Dataset entries

####

(** * Smilefjeskart: the inspection-data pipeline and the rating deriver

    A shallow embedding of [scripts/build-tilsyn-geojson.ts] (the offline
    pipeline) and of [computeSmileScore] with its helpers (the map client),
    together with the client's text helpers, its filters by rating and its
    search.

    Conventions of the embedding.

    - A JavaScript [number] is an IEEE-754 binary64 value.  Every finite
      binary64 value is an integer multiple of [2^-1074], so a finite number is
      kept as that integer ([Fin u] stands for [u * 2^-1074]); the order and
      the equality of finite numbers are then those of [Z].  Negative zero is
      identified with zero: the program only compares numbers, takes maxima
      and prints them, and none of these tells the two zeros apart.
    - A [string] is a sequence of code units; the code units of this model
      range over U+0000..U+00FF, one [ascii] each.
    - A plain object used as a dictionary is a finite map ([gmap]); a [Map]
      is an association list in insertion order.  A lookup in the
      geocode cache, whose keys are address texts, also finds the
      properties every object inherits (an address that reads
      [constructor], say).
    - [fetch] is an oracle from the history of the run and the request to
      an HTTP reply; the requests, the pauses and the state of the loop are
      threaded through a small state-and-exception monad.  Every request
      is answered and every body is JSON: a rejected [fetch] and a body
      that [res.json()] cannot read are outside the model.  A body of the
      registry is read at the type the code casts it to; a body of the
      geocoder, which the code inspects as [unknown], is any JSON value.
    - Console output is not modelled. *)

From Stdlib Require Import ZArith Lia List Bool Ascii String.
From stdpp Require Import base option list gmap strings.

Local Open Scope string_scope.
Local Open Scope Z_scope.

(** ** JavaScript numbers, strings and the built-ins the program calls *)

Module JS.

(** *** Numbers *)

Inductive number : Type :=
| NaN
| Inf (neg : bool)
| Fin (u : Z).

(** One unit, in multiples of [2^-1074]. *)
Definition ulps : Z := 2 ^ 1074.

(** The number [z], for an integer [z]. *)
Definition of_Z (z : Z) : number := Fin (z * ulps).

(** The number [m * 2^e], for [-1074 <= e]. *)
Definition dyadic (m e : Z) : number := Fin (m * 2 ^ (1074 + e)).

Definition number_eq_dec (a b : number) : {a = b} + {a <> b}.
Proof. decide equality; [apply Bool.bool_dec | apply Z.eq_dec]. Defined.

(** [a < b] *)
Definition lt (a b : number) : bool :=
  match a, b with
  | NaN, _ | _, NaN => false
  | Inf true, Inf true => false
  | Inf true, _ => true
  | _, Inf true => false
  | Inf false, _ => false
  | _, Inf false => true
  | Fin x, Fin y => x <? y
  end.

(** [a > b] *)
Definition gt (a b : number) : bool := lt b a.

(** [a <= b] *)
Definition le (a b : number) : bool :=
  match a, b with
  | NaN, _ | _, NaN => false
  | _, _ => negb (lt b a)
  end.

####

Checking the data above line by line, please work out how many lines include "ulps", and reply with the number only.

EXERCISE OUTPUT → 2